Critique : Shame on Dry Land
par Elena Lazic
- Dans ce thriller atmosphérique du Suédois Axel Petersén, Malte est une oasis pour les riches et la terre vaine de leur moralité
Un homme descend d'un cargo quelque part dans une ville portuaire. Il porte une casquette, ses mouvements sont furtifs, il échappe presque à l'oeil de la caméra tandis qu’il chemine à travers la ville enveloppée dans la nuit. Soudain, il fait un achat très suspect : celui d'une carte sim et d'un téléphone portable, comme s’il souhaitait ne pas laisser de trace de ses échanges. Dans quel genre de commerce sinistre est-il sur le point de se lancer ? Dans un taxi qu'il hèle, il ignore le chauffeur, bavard, et semble concentré sur le travail qu’il va devoir faire. Mais de quoi s'agit-il ? La tension est au plus haut quand il arrive enfin à destination : devant une villa, à Malte, il marche vers un homme qui devient tout pâle dès qu’il le voit. "S’il te plaît, pardonne-moi", dit l'homme à la casquette... On s'attend au pire, mais non : en fait, ce sont de vieux amis.
On apprend vite que Dimman (Joel Spira), le visiteur surprise, était huit ans plus tôt l'associé de Fredrik (Christopher Wagelin), avant de disparaître d'un coup quand leur entreprise a été démasquée comme frauduleuse. Pris de court, Fredrik a subi seul les conséquences. Mais quel genre d'escroc demande pardon ?! Shame on Dry Land [+lire aussi :
bande-annonce
interview : Axel Petersén
fiche film] d'Axel Petersén, projeté cette année au Festival de Toronto dans la section Platform, propose un portrait psychologique fascinant et choquant de certaines des personnes qui évoluent dans le monde ultra permissif des affaires illicites (ou qui frôlent l'illégalité). Au-delà de cette réconciliation avec son ami, Dimman est aussi à Malte parce qu'il doit un service à Kiki (Jacqueline Ramel), une riche bienfaitrice qui l'a chargé de filer un homme mystérieux qui prétend enquêter sur les fraudes internationales. Comme tous les autres personnages mentionnés, cet étranger est suédois, et quoique l'île de Malte telle qu'on la voit à travers leurs yeux soit superbe, c'est aussi un terrain de jeu idéal pour les riches et les criminels du des quatre coins du monde. Petersén et son chef opérateur Josua Enblom ne perdent jamais de vue ce contraste : l'atmosphère de luxe et de détente de Malte en fait une destination de vacances de carte postale, mais c’est aussi une couverture parfaite pour des tractations brutales, des chantages violents, des menaces et exploiter d'autres gens. Le résultat est un film fascinant tout du long qui vous rive les yeux à l’écran, tandis qu'on est de plus en plus révulsé par la cruauté qu'on a sous les yeux.

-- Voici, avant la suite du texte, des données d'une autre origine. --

(** [r in (n1, n2, ...)]: the items are compared in turn until one is
    equal. *)
Fixpoint in_tuple (r : answer) (items : list Z) : result bool :=
  match items with
  | [] => Ok false
  | n :: items' =>
      match equals r n with
      | Raise e => Raise e
      | Ok true => Ok true
      | Ok false => in_tuple r items'
      end
  end.

(** [args[0]] *)
Definition item0 (args : list value) : result value :=
  match args with
  | [] => Raise IndexError
  | v :: _ => Ok v
  end.

End Py.

Export Py(result, Ok, Raise).

(** The error codes of librdkafka that the builder names. *)
Module KafkaError.
Definition REQUEST_TIMED_OUT : Z := 7.
Definition NOT_COORDINATOR : Z := 16.
Definition _WAIT_COORD : Z := -180.
End KafkaError.

(** ** Objects the builder only passes along *)

Class Objects : Type := {
  Processor : Type;
  PreFilter : Type;
  DlqPolicyCreator : Type;
  MetricsBackend : Type;
  StatsCallback : Type;
  Message : Type;
  ProcessedMessage : Type
}.

Definition StorageKey : Type := string.
Definition StorageSetKey : Type := string.
Definition SnubaTopic : Type := string.
Definition handle : Type := nat.

(** ** Records *)

(** arroyo's [Topic]. It defines neither [__bool__] nor [__len__], so an
    instance is always true. *)
Module Topic.
Record t : Type := make { name : string }.
End Topic.

Module KafkaParameters.
Record t : Type := {
  raw_topic : option string;
  replacements_topic : option string;
  bootstrap_servers : option (list string);
  group_id : string;
  commit_log_topic : option string;
  auto_offset_reset : string;
  strict_offset_reset : option bool;
  queued_max_messages_kbytes : Z;
  queued_min_messages : Z
}.
End KafkaParameters.

Module ProcessingParameters.
Record t : Type := {
  processes : option Z;
  input_block_size : option Z;
  output_block_size : option Z
}.
End ProcessingParameters.

Module KafkaTopicSpec.
Record t : Type := { topic : SnubaTopic }.
End KafkaTopicSpec.

Module KafkaStreamLoader.
Record t `{Objects} : Type := {
  get_default_topic_spec : KafkaTopicSpec.t;
  get_replacement_topic_spec : option KafkaTopicSpec.t;
  get_commit_log_topic_spec : option KafkaTopicSpec.t;
  get_processor : Processor;
  get_pre_filter : option PreFilter;
  get_dead_letter_queue_policy_creator : option DlqPolicyCreator
}.
End KafkaStreamLoader.

Module TableWriter.
Record t `{Objects} : Type := { get_stream_loader : KafkaStreamLoader.t }.
End TableWriter.

Module WritableTableStorage.
Record t `{Objects} : Type := {
  get_storage_set_key : StorageSetKey;
  get_table_writer : TableWriter.t
}.
End WritableTableStorage.

(** The Python values found in a broker configuration dictionary and in
    the runtime configuration. *)
Inductive ConfigValue `{Objects} : Type :=
| CfgStr (s : string)
| CfgInt (n : Z)
| CfgFloat (f : spec_float)
| CfgBool (b : bool)
| CfgNone
| CfgCallable (f : StatsCallback).

(** Truth value of a configuration value. *)
Definition truthy `{Objects} (v : ConfigValue) : bool :=
match v with
| CfgStr s => negb (String.eqb s "")
| CfgInt n => negb (n =? 0)
| CfgFloat f => negb (Py.float_is_zero f)
| CfgBool b => b
| CfgNone => false
| CfgCallable _ => true
end.

(** [v > 0]: numbers compare with the int 0, anything else is a
    [TypeError]. *)
Definition gt_zero `{Objects} (v : ConfigValue) : result bool :=
match v with
| CfgInt n => Ok (0 <? n)
| CfgFloat f => Ok (SFltb (S754_zero false) f)
| CfgBool b => Ok b
| CfgStr _ | CfgNone | CfgCallable _ => Raise Py.TypeError
end.

Abbreviation BrokerConfig := (gmap string ConfigValue).

(** [d.update(new)] *)
Definition dict_update `{Objects} (d new : BrokerConfig) : BrokerConfig := new ∪ d.

(** An optional callable as a dictionary value. *)
Definition of_callback `{Objects} (cb : option StatsCallback) : ConfigValue :=
match cb with
| Some f => CfgCallable f
| None => CfgNone
end.

(** arroyo's retry policies. *)
Inductive RetryPolicy : Type :=
| BasicRetryPolicy (max_attempts : Z) (delay : Z)
    (suppression_test : Py.exception -> result bool)
| NoRetryPolicy.

Module CommitLogConfig.
Record t : Type := make {
  producer : handle;
  topic : Topic.t;
  group_id : string
}.
End CommitLogConfig.

(** The collector [build_batch_writer] returns, as what it is bound to. *)
Module BatchWriter.
Record t `{Objects} : Type := {
  table_writer : TableWriter.t;
  metrics : MetricsBackend;
  replacements_producer : option handle;
  replacements_topic : option Topic.t;
  slice_id : option Z;
  commit_log_config : option CommitLogConfig.t
}.
End BatchWriter.

Variant Initializer : Type := setup_sentry.

Module KafkaConsumerStrategyFactory.
Record t `{Objects} : Type := {
  prefilter : option PreFilter;
  process_message : Message -> ProcessedMessage;
  collector : BatchWriter.t;
  max_batch_size : Z;
  max_batch_time : spec_float;
  processes : option Z;
  input_block_size : option Z;
  output_block_size : option Z;
  initialize_parallel_transform : Initializer;
  dead_letter_queue_policy_creator : option DlqPolicyCreator
}.
End KafkaConsumerStrategyFactory.

(** The strategy factories the builder returns: the one of snuba, bare
    or wrapped by arroyo's profiler. *)
Inductive ProcessingStrategyFactory `{Objects} : Type :=
| Plain (f : KafkaConsumerStrategyFactory.t)
| ProcessingStrategyProfilerWrapperFactory
    (inner : ProcessingStrategyFactory) (output_directory : string).

Module KafkaConsumer.
Record t `{Objects} : Type := {
  client : handle;
  configuration : BrokerConfig;
  commit_retry_policy : RetryPolicy
}.
End KafkaConsumer.

Variant CommitPolicy : Type := IMMEDIATE.

Module StreamProcessor.
Record t `{Objects} : Type := make {
  consumer : KafkaConsumer.t;
  topic : Topic.t;
  processor_factory : ProcessingStrategyFactory;
  commit_policy : CommitPolicy
}.
Arguments make {_} consumer topic processor_factory commit_policy.
End StreamProcessor.

(** ** Effects *)

Inductive event `{Objects} : Type :=
| EvLogInfo (log_level : ConfigValue)
| EvProducer (config : BrokerConfig) (h : handle)
| EvKafkaConsumer (config : BrokerConfig) (policy : RetryPolicy) (h : handle).

Record world `{Objects} : Type := {
  trace : list event;
  next_handle : handle
}.

Definition M `{Objects} (A : Type) : Type := world -> world * result A.

#[global] Instance M_ret `{Objects} : MRet M :=
  fun A (a : A) w => (w, Ok a).

#[global] Instance M_bind `{Objects} : MBind M :=
  fun A B (f : A -> M B) (m : M A) w =>
    match m w with
    | (w', Ok a) => f a w'
    | (w', Raise e) => (w', Raise e)
    end.

Definition lift `{Objects} {A : Type} (r : result A) : M A := fun w => (w, r).

(** Appends an event to the trace. *)
Definition emit `{Objects} (ev : event) : M unit :=
  fun w => ({| trace := trace w ++ [ev]; next_handle := next_handle w |}, Ok tt).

Le style visuel frénétique du film (la caméra court après son héros et les coupes nettes font écho à l'univers brutal qu'on découvre derrière les couchers de soleil et les costumes de lin) lui donne des airs de thriller mais surtout, permet d’en savoir plus sur l’état d’esprit de Dimman, qui n'est pas spécialement serein. Désespéré d’avoir l’absolution, il est extrêmement angoissé. Cela dit, quand il file l’étranger, il sait clairement ce qu’il fait. Petersén fait ainsi élégamment allusion au passé de son personnage, ainsi qu'au fait qu'il a changé et continue de le faire : sa nervosité suggère qu’il se sent vraiment coupable, mais aussi que reconnaître ses torts et assumer la responsabilité de ses actes est une expérience nouvelle pour lui. Shame on Dry Land montre que l’illégalité de haut vol fait mode de vie affecte l’esprit : si on peut être riche et l'instant d'après tout perdre (à présent, Fredrik est dans les parties de poker en ligne), aller de pays en pays sans changer ses habitudes (Kiki fait le tour du monde sur son voilier, mais rencontre toujours, partout, les mêmes Suédois riches) et voir ses amis devenir des ennemis, à quoi ces gens peuvent-ils s'accrocher ? Spira joue Dimman comme un homme qui se noie, un type paranoïaque qui n'arrive plus à croire en rien ni personne. Être pardonné par Fredrik, dont il a brisé la vie, est la seule chose qui peut lui remettre les pieds sur terre. Petersén compose un thriller dense et palpitant qui rappelle les films américains néo-noirs des années 1970 par la manière dont il part d'une histoire criminelle pour analyser la conformation morale et psychologique d’un personnage qui est à la fois le produit de son environnement et en opposition avec lui.
Shame on Dry Land a été produit par Fedra (Suède), Pellikola (Malte), Film Stockholm (Suède) et la Télévision suédoise AB - SVT. Les ventes internationales du film sont gérées par LevelK.